== REQUIRED ACTION ==
When you reach the line containing "(** [prevector::operator<], the" in the entries below, start writing out each line exactly, and stop after the line containing "Definition unser_outpoint : Parser".
RECORDS FOR THE EXERCISE Start Marker
(* ===== verification/Transaction.v ===== *)
(** * Transactions

    Models src/src/primitives/transaction.h and .cpp: outpoints, inputs, outputs, transactions with
    their byte format, and the comparators; the comparison of src/src/uint256.h and src/src/prevector.h
    they use; and src/src/amount.h.  A [uint256] is the list of its 32 bytes. *)

From stdpp Require Import base list numbers.
From S2P Require Import Prelude Script Crypto Serialize.

Open Scope Z_scope.

(** ** Amounts *)

Definition COIN : Z := 100000000.
Definition MAX_MONEY : Z := 105000000 * COIN.
Definition MoneyRange (nValue : Z) : bool := (0 <=? nValue) && (nValue <=? MAX_MONEY).

(** Addition of [int64_t], undefined when it overflows. *)
Definition add_s64 {E} (a b : Z) : res E Z :=
  if (- 2 ^ 63 <=? a + b) && (a + b <? 2 ^ 63) then Ok (a + b) else Abort.

(** ** uint256 *)

Definition null_hash : list Z := replicate 32 0.
Definition hash_IsNull (h : list Z) : bool := forallb (fun b => b =? 0) h.

(** [memcmp] on buffers of the same size. *)
Fixpoint memcmp (a b : list Z) : Z :=
  match a, b with
  | x :: a, y :: b => if x <? y then -1 else if y <? x then 1 else memcmp a b
  | _, _ => 0
  end.

(** [std::lexicographical_compare]. *)
Fixpoint lexicographical_compare (a b : list Z) : bool :=
  match a, b with
  | _, [] => false
  | [], _ :: _ => true
  | x :: a, y :: b => if x <? y then true else if y <? x then false else lexicographical_compare a b
  end.

(** [prevector::operator<], the order of scripts: the shorter one first. *)
Definition prevector_lt (a b : list Z) : bool :=
  if zlen a <? zlen b then true else if zlen b <? zlen a then false else lexicographical_compare a b.

(** ** Outpoints, inputs and outputs *)

Record COutPoint : Type := MkOutPoint { op_hash : list Z; op_n : Z }.

#[export] Instance COutPoint_eq_dec : EqDecision COutPoint.
Proof. solve_decision. Defined.

Definition NULL_INDEX : Z := 2 ^ 32 - 1.
Definition outpoint_SetNull : COutPoint := MkOutPoint null_hash NULL_INDEX.
Definition outpoint_IsNull (o : COutPoint) : bool := hash_IsNull (op_hash o) && (op_n o =? NULL_INDEX).

Definition outpoint_lt (a b : COutPoint) : bool :=
  let cmp := memcmp (op_hash a) (op_hash b) in
  (cmp <? 0) || ((cmp =? 0) && (op_n a <? op_n b)).

Definition ser_outpoint (o : COutPoint) : list Z := op_hash o ++ ser_writedata32 (op_n o).
Definition unser_outpoint : Parser COutPoint :=
  hash ← read_bytes 32; n ← ser_readdata32; mret (MkOutPoint hash n).

Record CTxIn : Type := MkTxIn { prevout : COutPoint; scriptSig : list Z; nSequence : Z }.

#[export] Instance CTxIn_eq_dec : EqDecision CTxIn.
Proof. solve_decision. Defined.

Definition SEQUENCE_FINAL : Z := 0xffffffff.
Definition SEQUENCE_LOCKTIME_TYPE_FLAG : Z := 2 ^ 22.
Definition SEQUENCE_LOCKTIME_MASK : Z := 0x0000ffff.
Definition SEQUENCE_LOCKTIME_GRANULARITY : Z := 9.

Definition ser_txin (i : CTxIn) : list Z :=
  ser_outpoint (prevout i) ++ write_bytes (scriptSig i) ++ ser_writedata32 (nSequence i).
Definition unser_txin : Parser CTxIn :=
  o ← unser_outpoint; s ← read_byte_vector; n ← ser_readdata32; mret (MkTxIn o s n).

Record CTxOut : Type := MkTxOut { nValue : Z; scriptPubKey : list Z }.

#[export] Instance CTxOut_eq_dec : EqDecision CTxOut.
Proof. solve_decision. Defined.

Definition txout_SetNull : CTxOut := MkTxOut (-1) [].
Definition txout_IsNull (o : CTxOut) : bool := nValue o =? -1.
Definition txout_SetEmpty : CTxOut := MkTxOut 0 [].
Definition txout_IsEmpty (o : CTxOut) : bool :=
  (nValue o =? 0) && match scriptPubKey o with [] => true | _ => false end.

Definition ser_txout (o : CTxOut) : list Z := ser_writedata64 (nValue o) ++ write_bytes (scriptPubKey o).
Definition unser_txout : Parser CTxOut :=
  v ← read_int64; s ← read_byte_vector; mret (MkTxOut v s).

Definition CompareInputBIP69 (a b : CTxIn) : bool :=
  if bool_decide (op_hash (prevout a) = op_hash (prevout b)) then op_n (prevout a) <? op_n (prevout b)
  else lexicographical_compare (rev (op_hash (prevout a))) (rev (op_hash (prevout b))).

Definition CompareOutputBIP69 (a b : CTxOut) : bool :=
  (nValue a <? nValue b) || ((nValue a =? nValue b) && prevector_lt (scriptPubKey a) (scriptPubKey b)).

(** ** Transactions *)

Definition TRANSACTION_NORMAL : Z := 0.
Definition TRANSACTION_PROVIDER_REGISTER : Z := 1.
Definition TRANSACTION_PROVIDER_UPDATE_SERVICE : Z := 2.
Definition TRANSACTION_PROVIDER_UPDATE_REGISTRAR : Z := 3.
Definition TRANSACTION_PROVIDER_UPDATE_REVOKE : Z := 4.
Definition TRANSACTION_COINBASE : Z := 5.
Definition TRANSACTION_QUORUM_COMMITMENT : Z := 6.
Definition TRANSACTION_MNHF_SIGNAL : Z := 7.

(** The fields of CTransaction and of CMutableTransaction. *)
Record CTransaction : Type := MkTransaction {
  vin : list CTxIn;
  vout : list CTxOut;
  nVersion : Z;
  nType : Z;
  nLockTime : Z;
  nTime : Z;
  vExtraPayload : list Z
}.
Abbreviation CMutableTransaction := CTransaction.

#[export] Instance CTransaction_eq_dec : EqDecision CTransaction.
Proof. solve_decision. Defined.

Definition CURRENT_VERSION : Z := 4.

Definition n32bitVersion (nVersion nType : Z) : Z := s32 (Z.lor nVersion (Z.shiftl nType 16)).

Definition has_time (nVersion : Z) : bool := (nVersion =? 1) || (nVersion =? 2).
Definition has_payload (nVersion nType : Z) : bool := (nVersion =? 3) && negb (nType =? TRANSACTION_NORMAL).

Definition tx_Serialize (tx : CTransaction) : list Z :=
  ser_writedata32 (n32bitVersion (nVersion tx) (nType tx)) ++
  (if has_time (nVersion tx) then ser_writedata32 (nTime tx) else []) ++
  write_vector ser_txin (vin tx) ++ write_vector ser_txout (vout tx) ++ ser_writedata32 (nLockTime tx) ++
  (if has_payload (nVersion tx) (nType tx) then write_bytes (vExtraPayload tx) else []).

(** The deserializing constructor: it leaves [nTime] uninitialised when the version has none, so the
    value [nTime0] found there is an argument. *)
Definition tx_Unserialize (nTime0 : Z) : Parser CMutableTransaction :=
  n32 ← read_int32;
  let version := s16 (Z.land n32 0xffff) in
  let type := u16 (Z.land (Z.shiftr n32 16) 0xffff) in
  time ← (if has_time version then ser_readdata32 else mret nTime0);
  ins ← read_vector unser_txin;
  outs ← read_vector unser_txout;
  locktime ← ser_readdata32;
  payload ← (if has_payload version type then read_byte_vector else mret []);
  mret (MkTransaction ins outs version type locktime time payload).

(** [CMutableTransaction()] and [CMutableTransaction(const CTransaction&)]: neither sets [nTime]. *)
Definition CMutableTransaction_default (nTime0 : Z) : CMutableTransaction :=
  MkTransaction [] [] CURRENT_VERSION TRANSACTION_NORMAL 0 nTime0 [].
Definition CMutableTransaction_of (nTime0 : Z) (tx : CTransaction) : CMutableTransaction :=
  MkTransaction (vin tx) (vout tx) (nVersion tx) (nType tx) (nLockTime tx) nTime0 (vExtraPayload tx).
(** [CTransaction()] and [CTransaction(const CMutableTransaction&)]. *)
Definition CTransaction_default : CTransaction :=
  MkTransaction [] [] CURRENT_VERSION TRANSACTION_NORMAL 0 0 [].
Definition CTransaction_of (tx : CMutableTransaction) : CTransaction :=
  MkTransaction (vin tx) (vout tx) (nVersion tx) (nType tx) (nLockTime tx) (nTime tx) (vExtraPayload tx).

Definition ComputeHash {crypto : CryptoOps} (tx : CTransaction) : list Z := Hash (tx_Serialize tx).

Definition tx_IsNull (tx : CTransaction) : bool :=
  match vin tx, vout tx with [], [] => true | _, _ => false end.

Definition IsCoinBase (tx : CTransaction) : bool :=
  match vin tx with [i] => outpoint_IsNull (prevout i) | _ => false end.

Definition IsCoinStake (tx : CTransaction) : bool :=
  match vin tx with
  | [] => false
  | i :: _ =>
      if outpoint_IsNull (prevout i) then false
      else match vout tx with o :: _ :: _ => txout_IsEmpty o | _ => false end
  end.

(** [Err] is the exception. *)
Fixpoint GetValueOut_loop (outs : list CTxOut) (nValueOut : Z) : res unit Z :=
  match outs with
  | [] => Ok nValueOut
  | tx_out :: outs =>
      if negb (MoneyRange (nValue tx_out)) then Err tt else
      sum ← add_s64 nValueOut (nValue tx_out);
      if negb (MoneyRange sum) then Err tt else GetValueOut_loop outs sum
  end.

Definition GetValueOut (tx : CTransaction) : res unit Z :=
  nValueOut ← GetValueOut_loop (vout tx) 0;
  if negb (MoneyRange nValueOut) then Abort else Ok nValueOut.

Definition GetTotalSize (tx : CTransaction) : Z := u32 (zlen (tx_Serialize tx)).

(** ** The byte format *)

Definition outpoint_ok (o : COutPoint) : Prop := length (op_hash o) = 32%nat /\ unsigned 32 (op_n o).
Definition txin_ok (i : CTxIn) : Prop :=
  outpoint_ok (prevout i) /\ zlen (scriptSig i) <= MAX_SIZE /\ unsigned 32 (nSequence i).
Definition txout_ok (o : CTxOut) : Prop := signed 64 (nValue o) /\ zlen (scriptPubKey o) <= MAX_SIZE.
RECORDS FOR THE EXERCISE End Marker
== SOLVED EXERCISE ==
(** [prevector::operator<], the order of scripts: the shorter one first. *)
Definition prevector_lt (a b : list Z) : bool :=
  if zlen a <? zlen b then true else if zlen b <? zlen a then false else lexicographical_compare a b.

(** ** Outpoints, inputs and outputs *)

Record COutPoint : Type := MkOutPoint { op_hash : list Z; op_n : Z }.

#[export] Instance COutPoint_eq_dec : EqDecision COutPoint.
Proof. solve_decision. Defined.

Definition NULL_INDEX : Z := 2 ^ 32 - 1.
Definition outpoint_SetNull : COutPoint := MkOutPoint null_hash NULL_INDEX.
Definition outpoint_IsNull (o : COutPoint) : bool := hash_IsNull (op_hash o) && (op_n o =? NULL_INDEX).

Definition outpoint_lt (a b : COutPoint) : bool :=
  let cmp := memcmp (op_hash a) (op_hash b) in
  (cmp <? 0) || ((cmp =? 0) && (op_n a <? op_n b)).

Definition ser_outpoint (o : COutPoint) : list Z := op_hash o ++ ser_writedata32 (op_n o).
Definition unser_outpoint : Parser COutPoint :=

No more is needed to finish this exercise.